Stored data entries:
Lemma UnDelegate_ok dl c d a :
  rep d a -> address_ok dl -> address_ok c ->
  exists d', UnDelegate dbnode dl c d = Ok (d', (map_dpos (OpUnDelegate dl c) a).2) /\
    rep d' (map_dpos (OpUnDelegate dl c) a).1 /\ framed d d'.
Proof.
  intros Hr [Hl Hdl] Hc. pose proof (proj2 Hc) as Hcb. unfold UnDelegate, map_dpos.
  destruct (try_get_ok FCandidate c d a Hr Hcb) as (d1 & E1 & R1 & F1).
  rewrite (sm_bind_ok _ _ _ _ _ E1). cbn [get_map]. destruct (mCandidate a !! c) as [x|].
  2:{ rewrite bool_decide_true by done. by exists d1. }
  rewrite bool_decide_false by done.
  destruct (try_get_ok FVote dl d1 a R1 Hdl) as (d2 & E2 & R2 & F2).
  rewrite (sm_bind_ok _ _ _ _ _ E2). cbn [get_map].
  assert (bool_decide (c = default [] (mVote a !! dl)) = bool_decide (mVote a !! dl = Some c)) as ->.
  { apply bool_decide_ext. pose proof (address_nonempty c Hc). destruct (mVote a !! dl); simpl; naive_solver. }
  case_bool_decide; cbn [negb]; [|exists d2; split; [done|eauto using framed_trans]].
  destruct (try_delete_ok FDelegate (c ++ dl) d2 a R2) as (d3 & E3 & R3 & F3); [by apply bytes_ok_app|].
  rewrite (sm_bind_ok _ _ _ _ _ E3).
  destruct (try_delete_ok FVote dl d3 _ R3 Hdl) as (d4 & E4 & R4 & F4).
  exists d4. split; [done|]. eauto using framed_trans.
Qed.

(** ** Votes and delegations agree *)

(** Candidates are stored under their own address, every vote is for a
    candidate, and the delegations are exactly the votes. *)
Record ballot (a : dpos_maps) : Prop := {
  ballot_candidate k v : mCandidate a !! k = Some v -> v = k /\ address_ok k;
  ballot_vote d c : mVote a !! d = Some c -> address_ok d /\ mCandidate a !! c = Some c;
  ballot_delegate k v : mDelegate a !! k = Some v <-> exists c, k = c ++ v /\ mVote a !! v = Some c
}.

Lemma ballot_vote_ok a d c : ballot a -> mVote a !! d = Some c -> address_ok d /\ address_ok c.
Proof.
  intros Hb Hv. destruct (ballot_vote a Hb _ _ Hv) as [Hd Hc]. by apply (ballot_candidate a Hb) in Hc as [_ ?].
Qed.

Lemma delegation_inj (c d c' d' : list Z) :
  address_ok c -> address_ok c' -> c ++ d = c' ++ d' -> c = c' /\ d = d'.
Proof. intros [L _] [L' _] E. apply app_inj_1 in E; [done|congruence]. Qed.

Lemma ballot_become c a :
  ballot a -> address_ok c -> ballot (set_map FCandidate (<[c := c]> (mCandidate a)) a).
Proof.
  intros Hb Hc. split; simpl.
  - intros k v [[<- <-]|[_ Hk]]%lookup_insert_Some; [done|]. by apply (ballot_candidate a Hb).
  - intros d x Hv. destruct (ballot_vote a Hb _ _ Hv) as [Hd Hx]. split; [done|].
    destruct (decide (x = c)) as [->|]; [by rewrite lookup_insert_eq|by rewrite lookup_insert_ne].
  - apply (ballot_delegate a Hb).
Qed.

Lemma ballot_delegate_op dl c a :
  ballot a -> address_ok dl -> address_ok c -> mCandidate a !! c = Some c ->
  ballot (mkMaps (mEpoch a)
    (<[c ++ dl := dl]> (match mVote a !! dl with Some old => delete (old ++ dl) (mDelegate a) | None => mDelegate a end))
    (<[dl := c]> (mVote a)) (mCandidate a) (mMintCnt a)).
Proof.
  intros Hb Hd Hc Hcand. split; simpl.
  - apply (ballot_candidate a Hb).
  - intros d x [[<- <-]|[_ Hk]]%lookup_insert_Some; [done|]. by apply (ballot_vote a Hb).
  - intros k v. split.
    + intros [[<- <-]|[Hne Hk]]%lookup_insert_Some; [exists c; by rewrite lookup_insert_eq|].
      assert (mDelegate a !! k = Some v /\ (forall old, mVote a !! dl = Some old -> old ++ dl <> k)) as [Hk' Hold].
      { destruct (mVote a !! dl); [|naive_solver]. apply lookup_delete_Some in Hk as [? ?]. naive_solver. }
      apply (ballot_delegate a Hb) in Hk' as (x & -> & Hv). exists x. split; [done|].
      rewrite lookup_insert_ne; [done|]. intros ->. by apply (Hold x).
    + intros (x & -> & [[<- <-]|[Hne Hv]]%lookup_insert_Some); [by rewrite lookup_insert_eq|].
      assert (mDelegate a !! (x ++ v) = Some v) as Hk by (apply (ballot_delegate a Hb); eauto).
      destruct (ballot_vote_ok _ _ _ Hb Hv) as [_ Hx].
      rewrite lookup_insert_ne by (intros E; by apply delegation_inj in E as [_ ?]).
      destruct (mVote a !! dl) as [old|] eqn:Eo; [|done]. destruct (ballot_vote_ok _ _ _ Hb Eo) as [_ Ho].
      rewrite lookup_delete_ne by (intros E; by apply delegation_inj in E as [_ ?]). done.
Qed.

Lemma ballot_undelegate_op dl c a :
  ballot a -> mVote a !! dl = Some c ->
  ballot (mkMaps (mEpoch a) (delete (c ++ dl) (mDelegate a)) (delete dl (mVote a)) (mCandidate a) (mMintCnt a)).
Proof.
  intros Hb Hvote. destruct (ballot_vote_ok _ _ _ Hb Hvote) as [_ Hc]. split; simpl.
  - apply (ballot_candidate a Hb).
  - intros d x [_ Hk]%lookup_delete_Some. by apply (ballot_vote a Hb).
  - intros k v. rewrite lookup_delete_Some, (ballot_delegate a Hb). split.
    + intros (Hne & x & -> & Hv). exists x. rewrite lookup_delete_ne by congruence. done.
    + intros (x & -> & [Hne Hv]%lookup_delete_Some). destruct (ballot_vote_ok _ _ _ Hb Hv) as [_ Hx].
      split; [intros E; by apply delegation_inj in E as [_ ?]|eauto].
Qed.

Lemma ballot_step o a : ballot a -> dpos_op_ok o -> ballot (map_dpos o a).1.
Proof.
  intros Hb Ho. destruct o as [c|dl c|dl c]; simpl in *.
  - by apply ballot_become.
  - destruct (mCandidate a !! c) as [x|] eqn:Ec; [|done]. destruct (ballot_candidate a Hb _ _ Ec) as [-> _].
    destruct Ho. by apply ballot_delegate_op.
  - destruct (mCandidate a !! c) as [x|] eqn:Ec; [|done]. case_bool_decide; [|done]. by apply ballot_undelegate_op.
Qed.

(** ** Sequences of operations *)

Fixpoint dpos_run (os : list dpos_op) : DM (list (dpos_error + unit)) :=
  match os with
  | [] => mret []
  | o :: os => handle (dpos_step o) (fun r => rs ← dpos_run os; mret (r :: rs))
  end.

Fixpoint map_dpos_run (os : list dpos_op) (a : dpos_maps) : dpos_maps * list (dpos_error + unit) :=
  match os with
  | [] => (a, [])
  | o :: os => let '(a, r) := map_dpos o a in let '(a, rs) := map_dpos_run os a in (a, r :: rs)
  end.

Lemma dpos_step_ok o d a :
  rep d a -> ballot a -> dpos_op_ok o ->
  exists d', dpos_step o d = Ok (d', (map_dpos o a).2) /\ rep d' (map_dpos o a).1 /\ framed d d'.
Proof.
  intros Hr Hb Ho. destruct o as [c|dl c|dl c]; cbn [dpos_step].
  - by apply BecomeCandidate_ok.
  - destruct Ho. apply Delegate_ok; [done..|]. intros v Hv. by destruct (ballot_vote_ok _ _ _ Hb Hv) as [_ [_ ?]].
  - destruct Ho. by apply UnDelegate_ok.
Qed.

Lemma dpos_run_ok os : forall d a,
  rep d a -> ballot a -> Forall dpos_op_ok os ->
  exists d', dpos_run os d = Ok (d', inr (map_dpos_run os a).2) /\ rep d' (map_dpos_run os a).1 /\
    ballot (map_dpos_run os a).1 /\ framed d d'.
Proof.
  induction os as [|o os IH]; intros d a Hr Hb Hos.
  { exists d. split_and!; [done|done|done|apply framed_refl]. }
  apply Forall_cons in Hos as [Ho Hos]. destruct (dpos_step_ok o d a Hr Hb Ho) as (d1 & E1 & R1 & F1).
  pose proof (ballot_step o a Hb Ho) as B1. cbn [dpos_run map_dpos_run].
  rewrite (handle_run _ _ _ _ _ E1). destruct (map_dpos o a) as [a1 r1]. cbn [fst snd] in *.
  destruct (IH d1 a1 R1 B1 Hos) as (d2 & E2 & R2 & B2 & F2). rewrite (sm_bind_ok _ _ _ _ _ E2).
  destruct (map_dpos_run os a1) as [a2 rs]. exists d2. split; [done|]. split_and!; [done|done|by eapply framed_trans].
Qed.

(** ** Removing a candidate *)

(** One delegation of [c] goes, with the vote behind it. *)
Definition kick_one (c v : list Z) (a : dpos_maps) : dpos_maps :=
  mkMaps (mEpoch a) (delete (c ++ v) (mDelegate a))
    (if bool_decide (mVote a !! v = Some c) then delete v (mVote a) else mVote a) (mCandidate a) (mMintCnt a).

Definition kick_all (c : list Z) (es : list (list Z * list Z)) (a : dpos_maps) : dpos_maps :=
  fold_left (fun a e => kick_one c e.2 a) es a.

...

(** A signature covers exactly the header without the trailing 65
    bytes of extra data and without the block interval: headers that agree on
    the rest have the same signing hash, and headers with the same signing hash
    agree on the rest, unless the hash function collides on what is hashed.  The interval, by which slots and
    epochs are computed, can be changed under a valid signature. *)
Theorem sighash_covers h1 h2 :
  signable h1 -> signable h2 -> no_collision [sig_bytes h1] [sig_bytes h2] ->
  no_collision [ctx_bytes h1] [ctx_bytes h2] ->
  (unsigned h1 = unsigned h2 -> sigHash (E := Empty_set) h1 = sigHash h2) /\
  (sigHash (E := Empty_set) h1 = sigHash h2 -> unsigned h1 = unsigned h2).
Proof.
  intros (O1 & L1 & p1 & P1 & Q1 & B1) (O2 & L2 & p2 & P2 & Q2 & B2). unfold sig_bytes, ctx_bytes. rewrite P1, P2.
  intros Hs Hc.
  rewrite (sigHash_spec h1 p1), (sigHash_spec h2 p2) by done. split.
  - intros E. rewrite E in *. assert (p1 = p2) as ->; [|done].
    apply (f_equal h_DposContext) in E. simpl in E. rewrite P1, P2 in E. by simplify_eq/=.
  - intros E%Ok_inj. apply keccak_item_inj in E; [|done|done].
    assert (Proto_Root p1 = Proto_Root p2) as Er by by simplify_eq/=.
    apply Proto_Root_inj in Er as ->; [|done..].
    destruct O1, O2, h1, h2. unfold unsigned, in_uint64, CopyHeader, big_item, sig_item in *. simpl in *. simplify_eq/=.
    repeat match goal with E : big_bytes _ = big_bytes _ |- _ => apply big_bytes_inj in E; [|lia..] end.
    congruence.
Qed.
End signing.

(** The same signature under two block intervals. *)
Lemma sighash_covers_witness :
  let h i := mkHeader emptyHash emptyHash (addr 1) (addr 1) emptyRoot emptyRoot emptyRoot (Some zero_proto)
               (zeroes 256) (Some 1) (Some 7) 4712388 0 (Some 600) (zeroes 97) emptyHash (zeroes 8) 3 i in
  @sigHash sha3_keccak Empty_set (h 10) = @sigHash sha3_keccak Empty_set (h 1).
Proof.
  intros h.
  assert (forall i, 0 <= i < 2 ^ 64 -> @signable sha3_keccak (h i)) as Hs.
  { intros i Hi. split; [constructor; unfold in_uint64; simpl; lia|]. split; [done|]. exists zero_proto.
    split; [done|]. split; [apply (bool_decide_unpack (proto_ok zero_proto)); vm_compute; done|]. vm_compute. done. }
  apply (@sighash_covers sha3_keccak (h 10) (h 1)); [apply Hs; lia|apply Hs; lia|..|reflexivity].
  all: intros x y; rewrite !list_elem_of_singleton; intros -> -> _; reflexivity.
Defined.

...

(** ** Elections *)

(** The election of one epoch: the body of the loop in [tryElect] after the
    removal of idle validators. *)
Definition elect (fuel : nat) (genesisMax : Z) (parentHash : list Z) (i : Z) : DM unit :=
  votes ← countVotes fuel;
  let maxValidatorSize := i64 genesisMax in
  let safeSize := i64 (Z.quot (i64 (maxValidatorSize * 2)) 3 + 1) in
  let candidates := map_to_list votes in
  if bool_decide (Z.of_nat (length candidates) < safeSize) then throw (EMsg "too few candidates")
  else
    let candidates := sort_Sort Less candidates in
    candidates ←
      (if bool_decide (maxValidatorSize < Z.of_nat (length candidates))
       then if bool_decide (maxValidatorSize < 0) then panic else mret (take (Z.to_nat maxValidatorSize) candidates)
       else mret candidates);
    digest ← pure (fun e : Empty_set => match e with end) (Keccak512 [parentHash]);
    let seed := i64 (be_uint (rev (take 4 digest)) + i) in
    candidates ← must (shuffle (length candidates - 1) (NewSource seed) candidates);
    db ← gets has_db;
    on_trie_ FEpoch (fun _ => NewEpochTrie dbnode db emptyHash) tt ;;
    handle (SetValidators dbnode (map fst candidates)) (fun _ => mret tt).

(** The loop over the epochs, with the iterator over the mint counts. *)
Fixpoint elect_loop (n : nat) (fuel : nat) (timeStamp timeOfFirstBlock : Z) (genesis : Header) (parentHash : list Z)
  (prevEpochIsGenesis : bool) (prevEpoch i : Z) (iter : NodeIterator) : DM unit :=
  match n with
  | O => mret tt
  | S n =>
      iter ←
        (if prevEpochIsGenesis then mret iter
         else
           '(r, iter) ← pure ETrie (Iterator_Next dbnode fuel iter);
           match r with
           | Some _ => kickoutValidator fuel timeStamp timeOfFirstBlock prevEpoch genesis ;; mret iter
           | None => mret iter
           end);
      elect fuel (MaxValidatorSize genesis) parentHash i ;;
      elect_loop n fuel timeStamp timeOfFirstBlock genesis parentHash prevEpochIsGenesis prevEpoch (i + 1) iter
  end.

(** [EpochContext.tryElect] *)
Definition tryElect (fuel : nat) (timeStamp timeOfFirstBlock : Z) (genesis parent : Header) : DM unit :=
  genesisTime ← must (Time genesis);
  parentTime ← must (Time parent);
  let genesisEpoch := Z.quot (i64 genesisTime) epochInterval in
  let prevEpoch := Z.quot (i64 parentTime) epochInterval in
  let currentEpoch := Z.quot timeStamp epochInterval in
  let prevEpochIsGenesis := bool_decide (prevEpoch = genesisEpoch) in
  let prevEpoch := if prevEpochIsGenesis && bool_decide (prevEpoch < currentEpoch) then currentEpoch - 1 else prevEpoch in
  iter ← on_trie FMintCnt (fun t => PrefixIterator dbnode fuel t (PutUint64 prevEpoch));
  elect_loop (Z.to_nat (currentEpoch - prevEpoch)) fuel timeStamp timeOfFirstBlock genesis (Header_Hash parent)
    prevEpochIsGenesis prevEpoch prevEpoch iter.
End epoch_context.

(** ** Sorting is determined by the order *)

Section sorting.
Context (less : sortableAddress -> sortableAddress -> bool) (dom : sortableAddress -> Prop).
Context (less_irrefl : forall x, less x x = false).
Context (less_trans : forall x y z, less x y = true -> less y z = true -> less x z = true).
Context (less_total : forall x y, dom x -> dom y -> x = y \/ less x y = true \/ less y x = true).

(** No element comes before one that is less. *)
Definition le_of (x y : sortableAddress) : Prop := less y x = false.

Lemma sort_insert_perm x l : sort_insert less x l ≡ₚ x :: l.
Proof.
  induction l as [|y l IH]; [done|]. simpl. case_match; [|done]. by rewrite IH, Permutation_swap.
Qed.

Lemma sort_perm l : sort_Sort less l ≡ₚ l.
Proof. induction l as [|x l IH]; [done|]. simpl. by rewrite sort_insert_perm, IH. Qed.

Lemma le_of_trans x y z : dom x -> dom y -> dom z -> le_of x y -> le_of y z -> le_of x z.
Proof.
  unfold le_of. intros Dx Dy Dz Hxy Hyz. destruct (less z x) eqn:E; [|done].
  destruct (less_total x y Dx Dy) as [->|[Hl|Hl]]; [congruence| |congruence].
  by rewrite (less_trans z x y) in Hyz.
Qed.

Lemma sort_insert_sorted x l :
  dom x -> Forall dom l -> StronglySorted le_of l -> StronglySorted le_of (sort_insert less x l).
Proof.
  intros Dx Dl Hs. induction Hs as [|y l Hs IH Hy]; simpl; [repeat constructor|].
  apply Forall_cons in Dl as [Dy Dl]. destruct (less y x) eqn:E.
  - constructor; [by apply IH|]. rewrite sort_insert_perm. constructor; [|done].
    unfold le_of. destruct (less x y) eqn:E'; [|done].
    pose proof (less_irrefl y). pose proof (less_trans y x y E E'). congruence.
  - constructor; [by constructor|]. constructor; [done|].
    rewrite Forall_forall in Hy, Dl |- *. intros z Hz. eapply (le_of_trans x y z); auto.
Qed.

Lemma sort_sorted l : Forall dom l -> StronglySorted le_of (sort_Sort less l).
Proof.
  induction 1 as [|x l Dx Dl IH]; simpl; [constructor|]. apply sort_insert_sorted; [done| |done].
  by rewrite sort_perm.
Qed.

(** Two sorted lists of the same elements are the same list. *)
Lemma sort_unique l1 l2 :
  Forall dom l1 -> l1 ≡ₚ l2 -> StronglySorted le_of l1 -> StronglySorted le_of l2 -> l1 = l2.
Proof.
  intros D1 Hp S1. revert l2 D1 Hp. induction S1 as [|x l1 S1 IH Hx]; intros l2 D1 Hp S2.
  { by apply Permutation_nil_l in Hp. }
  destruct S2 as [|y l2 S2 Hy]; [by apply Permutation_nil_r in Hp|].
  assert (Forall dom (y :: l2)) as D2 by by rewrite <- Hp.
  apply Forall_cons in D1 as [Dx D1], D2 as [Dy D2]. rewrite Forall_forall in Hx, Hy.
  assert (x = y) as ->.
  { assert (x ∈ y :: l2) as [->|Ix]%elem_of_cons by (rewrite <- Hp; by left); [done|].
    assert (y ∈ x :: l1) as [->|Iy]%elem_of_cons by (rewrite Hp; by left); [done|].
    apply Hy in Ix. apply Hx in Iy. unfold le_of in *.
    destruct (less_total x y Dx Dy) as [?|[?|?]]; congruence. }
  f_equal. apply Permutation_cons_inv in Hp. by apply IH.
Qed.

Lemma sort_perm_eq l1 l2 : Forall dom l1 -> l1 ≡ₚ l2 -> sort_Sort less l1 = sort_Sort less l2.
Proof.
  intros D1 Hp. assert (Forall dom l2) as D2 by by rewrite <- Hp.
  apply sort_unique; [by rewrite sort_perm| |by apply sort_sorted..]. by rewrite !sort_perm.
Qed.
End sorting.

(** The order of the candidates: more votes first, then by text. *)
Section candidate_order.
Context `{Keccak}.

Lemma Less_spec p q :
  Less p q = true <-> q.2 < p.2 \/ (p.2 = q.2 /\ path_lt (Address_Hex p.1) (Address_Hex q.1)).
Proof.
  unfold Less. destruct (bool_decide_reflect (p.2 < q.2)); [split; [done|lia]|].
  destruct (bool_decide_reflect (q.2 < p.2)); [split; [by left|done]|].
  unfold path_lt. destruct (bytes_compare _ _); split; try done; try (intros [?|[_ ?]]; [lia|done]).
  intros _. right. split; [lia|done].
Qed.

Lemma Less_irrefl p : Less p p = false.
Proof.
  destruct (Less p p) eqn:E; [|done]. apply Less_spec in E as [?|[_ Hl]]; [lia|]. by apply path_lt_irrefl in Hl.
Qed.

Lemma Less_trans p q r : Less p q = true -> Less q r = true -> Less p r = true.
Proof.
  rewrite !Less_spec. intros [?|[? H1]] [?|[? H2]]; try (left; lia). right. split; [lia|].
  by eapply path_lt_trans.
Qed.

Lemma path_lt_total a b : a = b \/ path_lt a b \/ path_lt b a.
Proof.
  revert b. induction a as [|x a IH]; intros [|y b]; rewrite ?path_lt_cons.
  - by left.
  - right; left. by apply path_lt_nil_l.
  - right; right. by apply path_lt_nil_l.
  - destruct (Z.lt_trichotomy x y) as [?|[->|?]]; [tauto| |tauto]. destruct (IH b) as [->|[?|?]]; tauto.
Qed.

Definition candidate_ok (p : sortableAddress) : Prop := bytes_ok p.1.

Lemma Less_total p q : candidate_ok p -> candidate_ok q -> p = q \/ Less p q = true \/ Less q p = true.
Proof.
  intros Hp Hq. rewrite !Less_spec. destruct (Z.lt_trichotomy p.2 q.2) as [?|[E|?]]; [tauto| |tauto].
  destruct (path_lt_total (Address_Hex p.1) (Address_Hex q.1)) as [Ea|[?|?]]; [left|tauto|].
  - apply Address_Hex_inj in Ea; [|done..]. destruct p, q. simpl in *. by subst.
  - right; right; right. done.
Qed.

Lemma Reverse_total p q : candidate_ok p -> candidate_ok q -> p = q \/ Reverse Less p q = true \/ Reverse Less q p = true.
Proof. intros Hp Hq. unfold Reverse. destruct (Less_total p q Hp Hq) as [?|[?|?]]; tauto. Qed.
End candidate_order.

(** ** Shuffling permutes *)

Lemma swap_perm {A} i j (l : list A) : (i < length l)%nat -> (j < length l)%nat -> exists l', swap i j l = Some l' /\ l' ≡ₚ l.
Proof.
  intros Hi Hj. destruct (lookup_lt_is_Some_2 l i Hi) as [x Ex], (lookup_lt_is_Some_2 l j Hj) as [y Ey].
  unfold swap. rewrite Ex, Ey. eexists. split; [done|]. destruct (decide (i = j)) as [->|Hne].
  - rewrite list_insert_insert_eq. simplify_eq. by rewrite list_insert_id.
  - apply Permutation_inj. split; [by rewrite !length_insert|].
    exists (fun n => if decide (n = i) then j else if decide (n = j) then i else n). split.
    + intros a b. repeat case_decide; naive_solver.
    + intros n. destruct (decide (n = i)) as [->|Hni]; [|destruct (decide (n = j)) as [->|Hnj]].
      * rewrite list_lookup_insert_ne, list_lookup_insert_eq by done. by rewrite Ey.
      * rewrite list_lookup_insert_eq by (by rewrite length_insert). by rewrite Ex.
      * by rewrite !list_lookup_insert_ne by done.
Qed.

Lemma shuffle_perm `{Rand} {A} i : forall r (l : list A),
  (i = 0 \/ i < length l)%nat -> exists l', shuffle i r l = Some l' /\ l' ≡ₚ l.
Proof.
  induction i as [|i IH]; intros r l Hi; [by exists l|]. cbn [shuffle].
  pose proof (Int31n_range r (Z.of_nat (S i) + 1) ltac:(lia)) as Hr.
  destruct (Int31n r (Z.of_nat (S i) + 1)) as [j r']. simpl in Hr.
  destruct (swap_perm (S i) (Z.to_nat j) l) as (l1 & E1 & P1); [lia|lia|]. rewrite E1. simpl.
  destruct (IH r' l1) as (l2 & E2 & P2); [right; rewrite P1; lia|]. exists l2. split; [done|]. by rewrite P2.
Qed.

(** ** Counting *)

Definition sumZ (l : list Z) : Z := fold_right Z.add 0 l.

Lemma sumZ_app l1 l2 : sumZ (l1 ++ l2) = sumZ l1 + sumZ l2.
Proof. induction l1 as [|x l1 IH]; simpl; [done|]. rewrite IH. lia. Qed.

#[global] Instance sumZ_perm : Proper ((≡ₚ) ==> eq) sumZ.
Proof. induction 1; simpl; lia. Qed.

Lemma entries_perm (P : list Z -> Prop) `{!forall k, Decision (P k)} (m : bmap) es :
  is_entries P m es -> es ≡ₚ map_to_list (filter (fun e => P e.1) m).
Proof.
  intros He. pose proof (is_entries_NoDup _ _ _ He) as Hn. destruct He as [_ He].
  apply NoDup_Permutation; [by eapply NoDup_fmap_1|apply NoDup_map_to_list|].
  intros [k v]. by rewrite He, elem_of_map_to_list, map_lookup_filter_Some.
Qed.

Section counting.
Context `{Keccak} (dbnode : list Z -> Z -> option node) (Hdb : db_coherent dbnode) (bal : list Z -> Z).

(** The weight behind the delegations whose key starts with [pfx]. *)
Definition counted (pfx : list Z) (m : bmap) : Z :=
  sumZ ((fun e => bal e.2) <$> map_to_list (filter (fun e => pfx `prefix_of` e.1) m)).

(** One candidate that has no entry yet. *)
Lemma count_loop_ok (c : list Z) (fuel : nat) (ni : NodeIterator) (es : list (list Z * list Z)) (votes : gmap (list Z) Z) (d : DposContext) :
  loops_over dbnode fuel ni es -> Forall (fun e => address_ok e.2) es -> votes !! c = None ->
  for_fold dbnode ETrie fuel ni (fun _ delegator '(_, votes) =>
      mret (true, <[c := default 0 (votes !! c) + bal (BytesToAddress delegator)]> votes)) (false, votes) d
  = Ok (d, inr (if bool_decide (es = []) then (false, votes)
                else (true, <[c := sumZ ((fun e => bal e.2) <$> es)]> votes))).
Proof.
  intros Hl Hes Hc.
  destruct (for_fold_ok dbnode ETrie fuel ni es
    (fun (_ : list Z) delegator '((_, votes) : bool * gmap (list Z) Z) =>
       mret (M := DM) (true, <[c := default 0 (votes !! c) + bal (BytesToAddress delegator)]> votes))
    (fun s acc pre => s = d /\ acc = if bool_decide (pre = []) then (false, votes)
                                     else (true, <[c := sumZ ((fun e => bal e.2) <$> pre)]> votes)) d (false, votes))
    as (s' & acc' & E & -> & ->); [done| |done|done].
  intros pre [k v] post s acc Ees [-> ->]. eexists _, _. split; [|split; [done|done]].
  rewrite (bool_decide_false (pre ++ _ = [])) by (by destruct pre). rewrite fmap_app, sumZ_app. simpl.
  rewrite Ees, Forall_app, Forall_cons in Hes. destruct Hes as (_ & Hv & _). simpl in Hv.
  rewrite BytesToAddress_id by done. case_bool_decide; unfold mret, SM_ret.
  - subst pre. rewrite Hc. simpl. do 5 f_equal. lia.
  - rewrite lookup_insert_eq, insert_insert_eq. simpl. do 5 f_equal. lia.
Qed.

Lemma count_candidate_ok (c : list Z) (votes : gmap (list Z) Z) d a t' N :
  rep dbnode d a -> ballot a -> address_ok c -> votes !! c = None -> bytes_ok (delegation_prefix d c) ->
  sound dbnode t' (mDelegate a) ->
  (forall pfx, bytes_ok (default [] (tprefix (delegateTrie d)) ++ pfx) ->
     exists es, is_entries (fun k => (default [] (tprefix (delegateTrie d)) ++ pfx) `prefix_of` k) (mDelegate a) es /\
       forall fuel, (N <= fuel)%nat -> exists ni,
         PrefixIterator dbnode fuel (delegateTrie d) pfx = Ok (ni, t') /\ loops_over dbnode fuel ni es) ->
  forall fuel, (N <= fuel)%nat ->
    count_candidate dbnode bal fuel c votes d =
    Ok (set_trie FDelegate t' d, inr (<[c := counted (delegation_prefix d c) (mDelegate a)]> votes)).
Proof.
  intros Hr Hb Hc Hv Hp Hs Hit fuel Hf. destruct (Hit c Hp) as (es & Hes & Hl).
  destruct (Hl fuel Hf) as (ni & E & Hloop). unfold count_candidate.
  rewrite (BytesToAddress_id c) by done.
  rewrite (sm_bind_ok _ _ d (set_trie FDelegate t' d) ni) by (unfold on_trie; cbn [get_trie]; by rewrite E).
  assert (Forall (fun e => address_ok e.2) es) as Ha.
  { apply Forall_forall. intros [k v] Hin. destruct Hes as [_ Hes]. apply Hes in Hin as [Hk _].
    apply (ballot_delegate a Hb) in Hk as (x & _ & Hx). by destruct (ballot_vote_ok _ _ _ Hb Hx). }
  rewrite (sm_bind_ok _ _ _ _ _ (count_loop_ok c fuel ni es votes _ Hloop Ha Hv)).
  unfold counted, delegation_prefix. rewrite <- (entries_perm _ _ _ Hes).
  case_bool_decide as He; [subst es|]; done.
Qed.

[EXERCISE REQUIREMENTS] Your answer should be one number: the count of lines in the records above that contain "repeat".

[ANSWER AREA] 3